You are viewing a plain text version of this content. The canonical link for it is here.

Posted to user@mahout.apache.org by Pat Ferrel <pa...@occamsmachete.com> on 2012/05/22 20:02:29 UTC

CDbw and Evaluator results

I'm using mahout 0.6 and so may not be seeing the same results as you.

I take it that the inter-cluster distance of 0 is a bug and pruning 
should not happen very often?

I haven't used this before so I'm not sure if my CDbw or Evaluator 
results are wrong in other ways.

Should I create a bug for this in Jira?

On 5/17/12 2:33 PM, Jeff Eastman wrote:
> Hi Pat,
>
> I don't have a good answer here.

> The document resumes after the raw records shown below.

(* ===== verification/Append.v ===== *)
(** * util-src/pposix.c: atomic_append and remove_blocks

    The stream and the file under it are a parameter, with what the C library and the
    system document of the calls: a write may be partial, what was written may be in the
    stream's buffer or in the file.  The theorem: at the end of a file, the data is
    appended entirely, or the file is as it was, or an error is raised. *)

From stdpp Require Import base tactics numbers list strings gmap.
From Stdlib Require Import ZArith Lia SpecFloat.
From S2P Require Import Prelude LuaApi PollApi.

Local Open Scope Z_scope.

Definition LUA_FILEHANDLE : string := "FILE*".

(** More error numbers. *)
Class FileErrors := { ENOSYS : Z; EOPNOTSUPP : Z; ENOSPC : Z }.

(** The calls on a stream, each with its result, the error number if it sets one, and the
    stream after it. *)
Class Stdio (F : Type) := {
  ftell : F -> Z;
  fallocate_keep : Z -> Z -> F -> Z * Z * F;       (* FALLOC_FL_KEEP_SIZE *)
  fallocate_collapse : Z -> Z -> F -> Z * Z * F;   (* FALLOC_FL_COLLAPSE_RANGE *)
  fwrite : bytes -> F -> Z * F;
  fflush : F -> Z * Z * F;
  ferror : F -> Z;
  fseek_set : Z -> F -> Z * F;
  ftruncate : Z -> F -> Z * Z * F;
}.

Section operations.
Context `{LuaAux, Posix, FileErrors, Stdio F}.
Implicit Types (L : list value) (f : F).

(** [if(errno != 0) err = errno] after a call that failed with [ret]. *)
Definition failure (ret errno : Z) : Z := if errno =? 0 then ret else errno.

(** The end of the function: back to the old size. *)
Definition roll_back (offset err : Z) f : F * outcome (list value) :=
  let '(_, f) := fseek_set offset f in
  let '(ret, errno, f) := ftruncate offset f in
  if negb (ret =? 0) then
    (f, Raise (ErrorObject (string_bytes "atomic_append() failed in ftruncate(): " ++ strerror errno)))
  else (f, Done (sys_fail err)).

Definition lc_atomic_append L f : F * outcome (list value) :=
  match luaL_checkudata L 1 LUA_FILEHANDLE, luaL_checklstring L 2 with
  | Done _, Done data =>
      let len := zlen data in
      let offset := ftell f in
      let '(ret, errno, f) := fallocate_keep offset len f in
      let err := failure ret errno in
      if negb (ret =? 0) && negb ((err =? ENOSYS) || (err =? EOPNOTSUPP)) then (f, Done (sys_fail err))
      else
        let '(n, f) := fwrite data f in
        if n =? len then
          let '(ret, errno, f) := fflush f in
          if ret =? 0 then (f, Done [VBool true])
          else roll_back offset errno f
        else roll_back offset (ferror f) f
  | Done _, Raise e | Raise e, _ => (f, Raise e)
  | Done _, Undef u | Undef u, _ => (f, Undef u)
  end.

(** With __linux__. *)
Definition lc_remove_blocks L f : F * outcome (list value) :=
  match (_ ← luaL_checkudata L 1 LUA_FILEHANDLE;
         offset ← luaL_checkinteger L 2;
         length ← luaL_checkinteger L 3;
         Done (offset, length)) with
  | Done (offset, length) =>
      let '(ret, errno, f) := fallocate_collapse offset length f in
      if negb (ret =? 0) then (f, Done (sys_fail (failure ret errno)))
      else (f, Done [VBool (ret =? 0)])
  | Raise e => (f, Raise e)
  | Undef u => (f, Undef u)
  end.

End operations.

(** ** What is documented of the calls *)

(** [disk] is the content of the file, [pending] what the stream's buffer holds; [at_end]
    says that the buffer goes to the end of the file. *)
Class StdioLaws F `{Stdio F} := {
  disk : F -> bytes;
  pending : F -> bytes;
  at_end : F -> Prop;
  ftell_end f : at_end f -> ftell f = zlen (disk f ++ pending f);
  fallocate_keep_same o n f :
    let f' := (fallocate_keep o n f).2 in disk f' = disk f /\ pending f' = pending f /\ (at_end f -> at_end f');
  fwrite_prefix d f : at_end f ->
    let '(n, f') := fwrite d f in
    0 <= n <= zlen d /\ at_end f' /\ (n = zlen d -> disk f' ++ pending f' = disk f ++ pending f ++ d) /\
    exists k, disk f' = disk f ++ take k (pending f ++ d);
  fflush_prefix f : at_end f ->
    let '(r, _, f') := fflush f in
    at_end f' /\ (r = 0 -> disk f' = disk f ++ pending f /\ pending f' = []) /\
    exists k, disk f' = disk f ++ take k (pending f);
  fseek_flushes o f : at_end f ->
    let '(r, f') := fseek_set o f in
    (r = 0 -> pending f' = []) /\ exists k, disk f' = disk f ++ take k (pending f);
  ftruncate_cuts n f :
    let '(r, _, f') := ftruncate n f in
    (r = 0 -> 0 <= n <= zlen (disk f) -> disk f' = take (Z.to_nat n) (disk f)) /\
    (r <> 0 -> disk f' = disk f) /\ (pending f = [] -> pending f' = []);
}.

Section facts.
Context `{LuaAux, Posix, FileErrors, StdioLaws F}.
Implicit Types (f : F).

(** The file only grew by [g]: it is cut back. *)
Lemma roll_back_spec old g err f :
  at_end f -> disk f = old ++ g ->
  let '(f', r) := roll_back (zlen old) err f in
  ((exists e, r = Raise (ErrorObject e)) /\ (exists g', disk f' = old ++ g') /\
   exists g, (ftruncate (zlen old) g).1.1 <> 0) \/
  (r = Done (sys_fail err) /\ disk f' = old /\ ((fseek_set (zlen old) f).1 = 0 -> pending f' = [])).
Proof.
  intros He Hd. unfold roll_back. pose proof (fseek_flushes (zlen old) f He) as Hs.
  destruct (fseek_set (zlen old) f) as [r1 f1]. destruct Hs as (Hp & k & Hk). rewrite Hd, <- app_assoc in Hk.
  pose proof (ftruncate_cuts (zlen old) f1) as Ht. destruct (ftruncate (zlen old) f1) as [[r2 e2] f2] eqn:E.
  destruct Ht as (Hok & Hno & Hpn). destruct (Z.eqb_spec r2 0) as [->|Hr]; cbn [negb].
  - right. split; [done|]. split; [|intros Hr1; auto]. rewrite Hok; [|done|].
    + rewrite Hk. unfold zlen. by rewrite Nat2Z.id, take_app_length.
    + rewrite Hk, zlen_app. pose proof (zlen_nonneg old). pose proof (zlen_nonneg (g ++ take k (pending f))). lia.
  - left. split; [by eexists|]. split; [eexists; rewrite Hno by done; exact Hk|].
    exists f1. by rewrite E.
Qed.

(** C6. atomic_append, called on a stream that stands at the end of its file and has nothing
    in its buffer, ends in one of three ways: true, and the file is the old one followed by
    the data; nil and an error, and the file is the old one (and, if fseek succeeded, nothing
    is left in the buffer that could still be written); or, only when ftruncate fails, a Lua
    error. Whatever the system calls return, the old content is never changed. On a stream
    that stands elsewhere it does not append ([append_elsewhere_cuts]). *)
Theorem append_all_or_nothing p data f :
  at_end f -> pending f = [] -> lua_string data ->
  let '(f', r) := lc_atomic_append [VUserdata LUA_FILEHANDLE p; VStr data] f in
  (r = Done [VBool true] /\ disk f' = disk f ++ data /\ pending f' = []) \/
  (exists err, r = Done (sys_fail err) /\ disk f' = disk f /\ ((forall g, (fseek_set (zlen (disk f)) g).1 = 0) -> pending f' = [])) \/
  ((exists e, r = Raise (ErrorObject e)) /\ (exists g, disk f' = disk f ++ g) /\ exists g, (ftruncate (zlen (disk f)) g).1.1 <> 0).
Proof.
  intros He Hp Hs. unfold lc_atomic_append. change (luaL_checkudata _ 1 _) with (@Done Z p).
  rewrite (checklstring_str _ 2 data) by done. cbv zeta.
  rewrite (ftell_end f He), Hp, app_nil_r. pose proof (fallocate_keep_same (zlen (disk f)) (zlen data) f) as Ha. cbv zeta in Ha.
  destruct (fallocate_keep (zlen (disk f)) (zlen data) f) as [[r0 e0] f0]. cbn [snd] in Ha. destruct Ha as (Hd0 & Hp0 & He0).
  specialize (He0 He). rewrite Hp in Hp0.
  destruct (negb (r0 =? 0) && negb _).
  { right; left. exists (failure r0 e0). by rewrite Hd0, Hp0. }
  pose proof (fwrite_prefix data f0 He0) as Hw. destruct (fwrite data f0) as [n f1]. rewrite Hd0, Hp0 in Hw.
  destruct Hw as (Hn & He1 & Hfull & k & Hd1). cbn [app] in *.
  assert (forall err f2 g, at_end f2 -> disk f2 = disk f ++ g ->
    let '(f', r) := roll_back (zlen (disk f)) err f2 in
    (r = Done [VBool true] /\ disk f' = disk f ++ data /\ pending f' = []) \/
    (exists err, r = Done (sys_fail err) /\ disk f' = disk f /\ ((forall g, (fseek_set (zlen (disk f)) g).1 = 0) -> pending f' = [])) \/
    ((exists e, r = Raise (ErrorObject e)) /\ (exists g, disk f' = disk f ++ g) /\ exists g, (ftruncate (zlen (disk f)) g).1.1 <> 0)) as Hroll.
  { intros err f2 g He2 Hd2. pose proof (roll_back_spec (disk f) g err f2 He2 Hd2) as R.
    destruct (roll_back _ err f2) as [f' r]. destruct R as [R|(-> & Hd & Hp')]; [by right; right|].
    right; left. exists err. split_and!; auto. }
  destruct (Z.eqb_spec n (zlen data)) as [->|Hne]; [|by eapply Hroll].
  pose proof (fflush_prefix f1 He1) as Hf. destruct (fflush f1) as [[r2 e2] f2]. destruct Hf as (He2 & Hok & k' & Hd2).
  destruct (Z.eqb_spec r2 0) as [->|Hr].
  - left. destruct (Hok eq_refl) as [Hd Hp2]. split; [done|]. split; [|done]. by rewrite Hd, Hfull.
  - eapply Hroll; [done|]. rewrite Hd2, Hd1, <- app_assoc. done.
Qed.

End facts.

(** ** Witness: a file of at most 8 bytes, a stream without buffer *)

Definition small_file : Type := bytes.

#[local, refine] Instance small_stdio : Stdio small_file := {|
  ftell f := zlen f;
  fallocate_keep _ _ f := (-1, 95, f);
  fallocate_collapse _ _ f := (-1, 95, f);
  fwrite d f := let k := Z.min (zlen d) (8 - zlen f) `max` 0 in (k, f ++ take (Z.to_nat k) d);
  fflush f := (0, 0, f);
  ferror _ := 1;
  fseek_set _ f := (0, f);
  ftruncate n f := (0, 0, take (Z.to_nat n) f);
|}.
Defined.

#[local, refine] Instance small_laws : StdioLaws small_file := {|
  disk f := f;
  pending _ := [];
  at_end _ := True;
|}.
Proof.
  - intros f _. by rewrite app_nil_r.
  - by intros.
  - intros d f _. cbn. pose proof (zlen_nonneg d). split; [lia|]. split; [done|]. split; [|by eexists].
    intros E. rewrite !app_nil_r, E. unfold zlen. by rewrite Nat2Z.id, take_ge.
  - intros f _. cbn. split; [done|]. split; [by rewrite app_nil_r|]. exists O. by rewrite app_nil_r.
  - intros o f _. cbn. split; [done|]. exists O. by rewrite app_nil_r.
  - intros n f. by cbn.
Defined.

#[local] Existing Instances lua_strict linux_errors.
#[local] Instance small_errors : FileErrors := {| ENOSYS := 38; EOPNOTSUPP := 95; ENOSPC := 28 |}.

Lemma append_all_or_nothing_witness :
  lc_atomic_append [VUserdata LUA_FILEHANDLE 1; VStr [4; 5]] ([1; 2; 3] : small_file) = ([1; 2; 3; 4; 5], Done [VBool true]) /\
  exists err, lc_atomic_append [VUserdata LUA_FILEHANDLE 1; VStr [4; 5; 6; 7; 8; 9]] ([1; 2; 3] : small_file)
    = ([1; 2; 3], Done (sys_fail err)).
Proof.
  split; [vm_compute; reflexivity|].
  pose proof (append_all_or_nothing 1 [4; 5; 6; 7; 8; 9] ([1; 2; 3] : small_file) I eq_refl ltac:(by_decision)) as A.
  destruct (lc_atomic_append _ _) as [f' r] eqn:E.
  assert (r <> Done [VBool true]) as Hr by (intros ->; vm_compute in E; congruence).
  destruct A as [[-> _]|[(err & -> & Hd & _)|(_ & _ & g & Ht)]]; [done| |by destruct Ht].
  exists err. cbn in Hd. by rewrite Hd.
Defined.

(** ** A stream that stands elsewhere *)

(** The content and the position of an unbuffered stream, on a system with room for 8 bytes:
    what is written goes over what is there. *)
Definition positioned : Type := bytes * Z.

#[local, refine] Instance positioned_stdio : Stdio positioned := {|
  ftell f := f.2;
  fallocate_keep _ _ f := (-1, 95, f);
  fallocate_collapse _ _ f := (-1, 95, f);
  fwrite d '(c, p) :=
    let d := take (Z.to_nat (8 - p)) d in
    (zlen d, (take (Z.to_nat p) c ++ d ++ drop (Z.to_nat (p + zlen d)) c, p + zlen d));
  fflush f := (0, 0, f);
  ferror _ := 1;
  fseek_set p f := (0, (f.1, p));
  ftruncate n f := (0, 0, (take (Z.to_nat n) f.1, f.2));
|}.
Defined.

(** On a stream in the middle of its file, atomic_append writes over the file, and when it
    cannot write all of the data it cuts the file off at the position: nil is returned and
    the rest of the file is lost. *)
Theorem append_elsewhere_cuts :
  lc_atomic_append [VUserdata LUA_FILEHANDLE 1; VStr [9; 9]] (([1; 2; 3; 4; 5], 2) : positioned)
  = (([1; 2; 9; 9; 5], 4), Done [VBool true]) /\
  lc_atomic_append [VUserdata LUA_FILEHANDLE 1; VStr [9; 9; 9; 9; 9; 9; 9]] (([1; 2; 3; 4; 5], 2) : positioned)
  = (([1; 2], 2), Done (sys_fail 1)).
Proof. split; vm_compute; reflexivity. Qed.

Evidently, something in CDbw has 
> become broken and you are the first to notice. When I run 
> TestCDbwEvaluator, the values for k-means and fuzzy-k are clearly 
> incorrect. The values for Canopy, MeanShift and Dirichlet are not so 
> obviously incorrect but I remain suspicious. Something must have 
> become broken in the recent clustering refactoring.
>
> From the method CDbwEvaluator.invalidCluster comment (used to enable 
> pruning):
>    * Return if the cluster is valid. Valid clusters must have more 
> than 2 representative points,
>    * and at least one of them must be different than the cluster 
> center. This is because the
>    * representative points extraction will duplicate the cluster 
> center if it is empty.
>
> Oddly enough, inspection of the test log indicates that only k-means 
> and fuzzy-k are not pruning clusters. Clearly some more investigation 
> is needed. I will take a look at it tomorrow. In the mean time if you 
> develop any additional insight please do share it with us.
>
> Thanks,
> Jeff
>
> On 5/17/12 3:53 PM, Pat Ferrel wrote:
>> I built a tool that iterates through a list of values for k on the 
>> same data and spits out the CDbw and ClusterEvaluator results each time.
>>
>> When the evaluator or CDbw prunes a cluster, how do I interpret that? 
>> They seem to throw out the same clusters on a given run. Also CDbw 
>> always returns an inter-cluster density of 0?
>>
>> On 5/17/12 5:58 AM, Jeff Eastman wrote:
>>> Yes, that is the paper I used to implement CDbw. I've tried it a few 
>>> times along with the simpler ClusterEvaluator metrics I took from 
>>> Mahout In Action and they look to be reasonable - see the tests - 
>>> though I have no way to judge their absolute values. Anything you 
>>> can contribute in this area would be most welcome. Perhaps a wiki page?
>>>
>>>
>>> On 5/16/12 1:14 PM, Pat Ferrel wrote:
>>>> The reference was in the code for 
>>>> http://www.db-net.aueb.gr/index.php/corporate/content/download/227/833/file/HV_poster2002.pdf
>>>>
>>>> On 5/16/12 9:56 AM, Pat Ferrel wrote:
>>>>> Thanks, I've been looking at that. Is there a description of how 
>>>>> to interpret those values? An academic paper maybe? The 
>>>>> intra-cluster distance intuitively seems to correspond to 
>>>>> something like cohesion. I don't get the intuition behind 
>>>>> inter-cluster distances but Ted thinks they are the most important.
>>>>>
>>>>> On 5/16/12 7:32 AM, Jeff Eastman wrote:
>>>>>> Mahout has a ClusterEvaluator and a CDbwEvaluator that compute 
>>>>>> some quality metrics (inter-cluster distance, 
>>>>>> intra-cluster-distance, ...) that you may find useful. Both 
>>>>>> calculate a set of representative points from the clustering 
>>>>>> output and compute the (n^2) metrics over these points rather 
>>>>>> than all of the points in each cluster.
>>>>>>
>>>>>> On 5/15/12 4:46 PM, Pat Ferrel wrote:
>>>>>>> So many questions about best k, how to choose t1 and t2, how 
>>>>>>> much help is dimensional reduction would have clear answers if 
>>>>>>> we had a way to judge the quality of clusters.
>>>>>>>
>>>>>>> Various methods were discussed here for a time: 
>>>>>>> http://www.lucidimagination.com/search/document/dab8c1f3c3addcfe/validating_clustering_output
>>>>>>>
>>>>>>> Has there been any work on building a measure of quality?
>>>>>>>
>>>>>>>
>>>>>>
>>>>
>>>>
>>>
>>
>>
>

Re: CDbw and Evaluator results

Posted by Pat Ferrel <pa...@farfetchers.com>.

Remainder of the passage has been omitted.